Studio album by Matthew Friedberger
- Released: 8 August 2006
- Recorded: 2005/2006
- Genre: Indie rock
- Length: 108:53
- Label: 859 Recordings, Thrill Jockey (2009 reissue)
- Producer: Matthew Friedberger, Bill Skibbe

Alternative cover
- 2009 Reissue on Thrill Jockey

= Winter Women and Holy Ghost Language School =

Winter Women and Holy Ghost Language School are two albums by Matthew Friedberger of The Fiery Furnaces recorded, unlike The Fiery Furnaces records, without his sister Eleanor Friedberger. Though two separate albums, they were released together as a double album by 859 Recordings in August 2006. It was rereleased in October 2009 on Thrill Jockey.

Professional ratings
Review scores
| Source | Rating |
| Allmusic | Star Half star |
| Pitchfork Media | (5.0/10) |
| The A.V. Club | (B/C-) |
| Rolling Stone | Star |

==Track listing==
Winter Women – 62:44

1. "Under the Hood at the Paradise Garage" – 4:06
2. "The Pennsylvania Rock Oil Co. Resignation Letter" – 3:43
3. "Up the River" – 4:29
4. "Ruth vs. Richard" – 2:51
5. "Her Chinese Typewriter" – 4:21
6. "Big Bill Crib and His Ladies of the Desert" – 3:21
7. "Don't You Remember?" – 3:45
8. "Becha Don’t" – 2:54
9. "P.S. 213 Mini"-School – 3:54
10. "Theme from Never Going Home Again" – 2:44
11. "Motorman" – 5:58
12. "Quick as Cupid" – 3:47
13. "I Love You Cedric" – 4:39
14. "Servant in Distress" – 3:28
15. "Hialeah" – 2:56
16. "Wisconsin River Blues" – 5:40

Bonus Tracks from 2009 rerelease-
1. "Rio Tinto" - 3:50
2. "260 Northern Blvd." - 3:02

Holy Ghost Language School – 46:09

1. Seventh Loop Highway – 3:57
2. Holy Ghost Language School – 4:13
3. The Cross and the Switchblade – 3:54
4. I Started Using Alcohol at the Age of Eleven – 3:57
5. Do You Like Blondes? – 2:50
6. Azusa St. – 4:24
7. Topeka and San Antonio – 3:40
8. A Mystical Preparative to Lewdness – 2:47
9. Ship Scrap Beach Business – 2:18
10. First Day of School – 2:50
11. Things Were Going So Well – 4:07
12. All in Vain or the Opposite – 5:05
13. Moral and Epilogue – 2:00

Bonus Tracks from 2009 rerelease-
1. "Rain" - 12:43
2. "Porcupine Posed a Prickly Problem" - 11:53

==Additional information==

Despite the solo albums The Fiery Furnaces will continue releasing new material as a group. When asked by Pitchfork about the reason for them being recorded/released separately Matthew, who writes most of the music and lyrics for The Fiery Furnaces responded with:

"Eleanor's on vacation, We have a logjam of records, so [this is] the only way to have something come out relatively quickly. And I don't have to bother Eleanor to get her to sing all this crap, so...that's the advantage. It's an act of mercy."

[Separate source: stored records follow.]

(** [Worker::recover]. *)
Definition recover (x : ValidatedSnapshot) : WM unit :=
  let raw := ValidatedSnapshot.raw x in
  _ ← lift (snapshot_scope x);
  _ ← for_each (recover_activation x)
        (List.filter (λ a, (ActivationSnapshot.visit a =? ExecutionSnapshot.visit raw)%N)
           (CheckpointView.activations (RunSnapshot.checkpoint (ExecutionSnapshot.run raw))));
  for_each (recover_checkpoint x) (checkpoint_targets (ExecutionSnapshot.process_checkpoint raw)).

(** ** Requests of the engine *)

Definition find_activation (x : ValidatedSnapshot) (node : Name) : option ActivationSnapshot :=
  let raw := ValidatedSnapshot.raw x in
  List.find (λ a, bool_decide (ActivationSnapshot.node a = node)
                  && (ActivationSnapshot.visit a =? ExecutionSnapshot.visit raw)%N)
    (CheckpointView.activations (RunSnapshot.checkpoint (ExecutionSnapshot.run raw))).

(** [validate_request]. *)
Definition validate_request (request : Request) (body : CompiledBody) (x : ValidatedSnapshot) :
    EResult unit :=
  '(argument, timeout) ← match Request.kind request, body with
    | (RequestKind.SubmitOperation | RequestKind.RequestHandover), CompiledNode.Operation binding =>
        Ok (binding, 0%N)
    | RequestKind.ResolveBranch, CompiledNode.Branch condition _ _ => Ok (condition, 0%N)
    | RequestKind.BeginWait, CompiledNode.Wait condition timeout_ns => Ok (condition, timeout_ns)
    | RequestKind.RequestIntervention, CompiledNode.Intervention procedure =>
        Ok (Digest_fmt (sha256 procedure), 0%N)
    | RequestKind.PauseExecutor, _ =>
        if bool_decide (Request.node request
                        = CompiledNode.id (ResolvedProcess.root (ValidatedSnapshot.process x)))
        then Ok ("", 0%N) else invalid "BT request kind differs from resolved node"
    | _, _ => invalid "BT request kind differs from resolved node"
    end;
  err_if (bool_decide (Request.argument request ≠ argument)
          || negb (Request.timeout_ns request =? timeout)%N)
    (Error.Invalid "BT request argument differs from resolved process").

(** [Worker::pause]. *)
Definition pause (request : Request) (x : ValidatedSnapshot) : WM WorkerOutcome :=
  let identity := Request.identity request in
  let logical := Logical.MkLogical (Identity.visit identity) (Request.node request) Stage.PauseRun
    (Some (ControlIdentity.MkControlIdentity (Identity.executor_session identity) (Identity.epoch identity))) in
  let shown := ExecutionSnapshot.run (ValidatedSnapshot.raw x) in
  let run := RunSnapshot.run shown in
  if not_running (Run.state run) then
    _ ← observe_at x logical (ObservedTarget.Run (Run.id run) (RunSnapshot.revision shown) (Run.state run));
    mret (WorkerOutcome.Paused (Run.id run) (RunSnapshot.revision shown))
  else if bool_decide (identity ≠ snapshot_identity x) then mret WorkerOutcome.ContextChanged
  else
    r ← execute logical (Body.PauseRun (Run.id run) (Request.node request) (RunSnapshot.revision shown)) x;
    match r with
    | Replied (Response.Run reply) =>
        mret (WorkerOutcome.Paused (RunResponse.run reply) (RunResponse.revision reply))
    | Replied _ => fail (Error.Invalid "wrong pause response")
    | Deferred value => mret value
    end.

(** The journal already holds an accepted reconciliation of the operation. *)
Definition reconciled (x : ValidatedSnapshot) (body : Body) (entry : Entry) : WM (option WorkerOutcome) :=
  if bool_decide (Entry.context entry ≠ snapshot_identity x) then mret (Some WorkerOutcome.ContextChanged)
  else
    a ← lift (map_err Error.Store (semantic_digest (Entry.body entry)));
    b ← lift (map_err Error.Store (semantic_digest body));
    _ ← guard_not (bool_decide (a ≠ b)) (Error.Invalid "reconciliation mapping changed");
    mret match Entry.resolution entry, body with
         | Resolution.Reply (Response.ReconciliationAccepted _ _), Body.ReconcileOperation _ operation _ =>
             Some (WorkerOutcome.ReconciliationPending operation)
         | _, _ => None
         end.

(** [Worker::handover]. *)
Definition handover (request : Request) (x : ValidatedSnapshot) : WM WorkerOutcome :=
  match progress_of x (Request.node request) with
  | None => mret WorkerOutcome.RefreshRequired
  | Some progress =>
      let state := OperationProgress.operation progress in
      let digest := OperationProgress.intent_digest progress in
      let operation := operation_id state in
      let logical := at_stage (Identity.visit (Request.identity request)) (Request.node request)
                       Stage.ReconcileOperation in
      if bool_decide (Operation.disposition state = Disposition.Released) then
        _ ← observe_at x logical (ObservedTarget.Released operation digest);
        mret (WorkerOutcome.ResourcesReleased operation)
      else if bool_decide (Operation.integrity state ≠ Integrity.Valid)
              || bool_decide (Operation.outcome state ≠ Outcome.Succeeded)
      then mret (WorkerOutcome.Attention "handover-needs-result-reconciliation")
      else
        let body := Body.ReconcileOperation (Identity.run (Request.identity request)) operation digest in
        entry ← journal_get logical;
        early ← match entry with Some entry => reconciled x body entry | None => mret None end;
        match early with
        | Some outcome => mret outcome
        | None =>
            r ← execute logical body x;
            match r with
            | Replied (Response.ReconciliationAccepted _ _) =>
                mret (WorkerOutcome.ReconciliationPending operation)
            | Replied _ => fail (Error.Invalid "query response differs")
            | Deferred value => mret value
            end
        end
  end.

Winter Women is also stated in the liner notes as being dedicated to Eleanor.

While Winter Women is a more conventional collection of songs, the second record Holy Ghost Language School is a narrative-based concept album, although it has significantly fewer lyrics.

Matthew Friedberger played the majority of the instruments on the records and did most of the production work but John McEntire from Tortoise and Josh Johannpeter from Mahjongg helped out by providing some of the non-synthesized drums.